▶ Dataset
______________________________

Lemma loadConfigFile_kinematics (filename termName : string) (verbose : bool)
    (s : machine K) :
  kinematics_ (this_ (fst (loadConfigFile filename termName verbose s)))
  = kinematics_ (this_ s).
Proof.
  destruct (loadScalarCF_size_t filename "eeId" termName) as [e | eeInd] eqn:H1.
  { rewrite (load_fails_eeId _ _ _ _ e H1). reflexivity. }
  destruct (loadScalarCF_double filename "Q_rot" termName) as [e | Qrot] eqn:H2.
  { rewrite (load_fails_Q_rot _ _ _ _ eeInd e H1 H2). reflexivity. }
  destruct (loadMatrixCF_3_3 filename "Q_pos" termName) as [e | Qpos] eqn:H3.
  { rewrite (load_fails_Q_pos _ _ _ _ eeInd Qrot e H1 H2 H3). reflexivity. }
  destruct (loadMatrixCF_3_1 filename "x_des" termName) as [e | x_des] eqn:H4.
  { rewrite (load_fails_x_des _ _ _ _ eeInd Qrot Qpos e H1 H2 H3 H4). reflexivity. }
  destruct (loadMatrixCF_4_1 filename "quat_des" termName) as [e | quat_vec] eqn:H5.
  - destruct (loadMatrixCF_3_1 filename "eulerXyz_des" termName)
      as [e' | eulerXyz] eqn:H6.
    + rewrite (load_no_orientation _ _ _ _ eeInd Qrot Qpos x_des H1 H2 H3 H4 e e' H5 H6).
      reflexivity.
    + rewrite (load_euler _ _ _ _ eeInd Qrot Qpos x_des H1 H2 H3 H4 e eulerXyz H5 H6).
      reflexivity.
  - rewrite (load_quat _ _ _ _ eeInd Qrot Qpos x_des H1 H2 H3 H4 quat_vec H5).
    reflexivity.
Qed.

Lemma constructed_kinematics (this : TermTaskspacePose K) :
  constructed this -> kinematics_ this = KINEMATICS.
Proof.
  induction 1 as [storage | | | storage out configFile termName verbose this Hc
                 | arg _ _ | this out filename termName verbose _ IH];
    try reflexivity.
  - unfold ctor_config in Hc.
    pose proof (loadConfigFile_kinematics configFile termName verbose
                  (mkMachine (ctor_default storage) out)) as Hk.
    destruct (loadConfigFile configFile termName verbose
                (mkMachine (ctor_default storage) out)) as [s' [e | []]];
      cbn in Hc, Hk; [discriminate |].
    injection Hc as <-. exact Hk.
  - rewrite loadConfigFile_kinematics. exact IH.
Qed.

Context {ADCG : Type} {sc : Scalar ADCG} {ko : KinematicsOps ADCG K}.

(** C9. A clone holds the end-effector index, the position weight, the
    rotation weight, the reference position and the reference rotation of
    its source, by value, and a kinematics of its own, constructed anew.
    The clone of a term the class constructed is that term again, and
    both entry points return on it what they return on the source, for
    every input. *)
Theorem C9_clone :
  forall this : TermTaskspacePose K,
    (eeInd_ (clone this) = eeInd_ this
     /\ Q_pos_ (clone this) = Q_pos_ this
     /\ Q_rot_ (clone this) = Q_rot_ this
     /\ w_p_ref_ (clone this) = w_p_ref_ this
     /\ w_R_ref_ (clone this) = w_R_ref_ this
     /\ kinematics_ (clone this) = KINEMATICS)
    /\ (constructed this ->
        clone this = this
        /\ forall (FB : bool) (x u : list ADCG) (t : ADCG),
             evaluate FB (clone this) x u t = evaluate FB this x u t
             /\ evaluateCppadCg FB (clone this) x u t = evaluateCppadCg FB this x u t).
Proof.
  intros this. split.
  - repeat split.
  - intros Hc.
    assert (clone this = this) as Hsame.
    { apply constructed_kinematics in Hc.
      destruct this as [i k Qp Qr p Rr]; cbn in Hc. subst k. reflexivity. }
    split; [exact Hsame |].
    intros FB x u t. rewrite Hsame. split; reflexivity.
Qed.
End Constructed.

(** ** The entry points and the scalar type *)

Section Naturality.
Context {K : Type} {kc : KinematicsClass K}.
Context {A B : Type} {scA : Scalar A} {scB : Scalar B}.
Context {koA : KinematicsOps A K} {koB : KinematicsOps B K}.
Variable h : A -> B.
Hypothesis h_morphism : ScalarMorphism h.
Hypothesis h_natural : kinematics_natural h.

______________________________

▶ Task prompt
Copy exactly the stretch of data above from the line with "rotation weight, the" through the line with "(** ** The entry", and omit all other lines.

▶ Task output
    rotation weight, the reference position and the reference rotation of
    its source, by value, and a kinematics of its own, constructed anew.
    The clone of a term the class constructed is that term again, and
    both entry points return on it what they return on the source, for
    every input. *)
Theorem C9_clone :
  forall this : TermTaskspacePose K,
    (eeInd_ (clone this) = eeInd_ this
     /\ Q_pos_ (clone this) = Q_pos_ this
     /\ Q_rot_ (clone this) = Q_rot_ this
     /\ w_p_ref_ (clone this) = w_p_ref_ this
     /\ w_R_ref_ (clone this) = w_R_ref_ this
     /\ kinematics_ (clone this) = KINEMATICS)
    /\ (constructed this ->
        clone this = this
        /\ forall (FB : bool) (x u : list ADCG) (t : ADCG),
             evaluate FB (clone this) x u t = evaluate FB this x u t
             /\ evaluateCppadCg FB (clone this) x u t = evaluateCppadCg FB this x u t).
Proof.
  intros this. split.
  - repeat split.
  - intros Hc.
    assert (clone this = this) as Hsame.
    { apply constructed_kinematics in Hc.
      destruct this as [i k Qp Qr p Rr]; cbn in Hc. subst k. reflexivity. }
    split; [exact Hsame |].
    intros FB x u t. rewrite Hsame. split; reflexivity.
Qed.
End Constructed.

(** ** The entry points and the scalar type *)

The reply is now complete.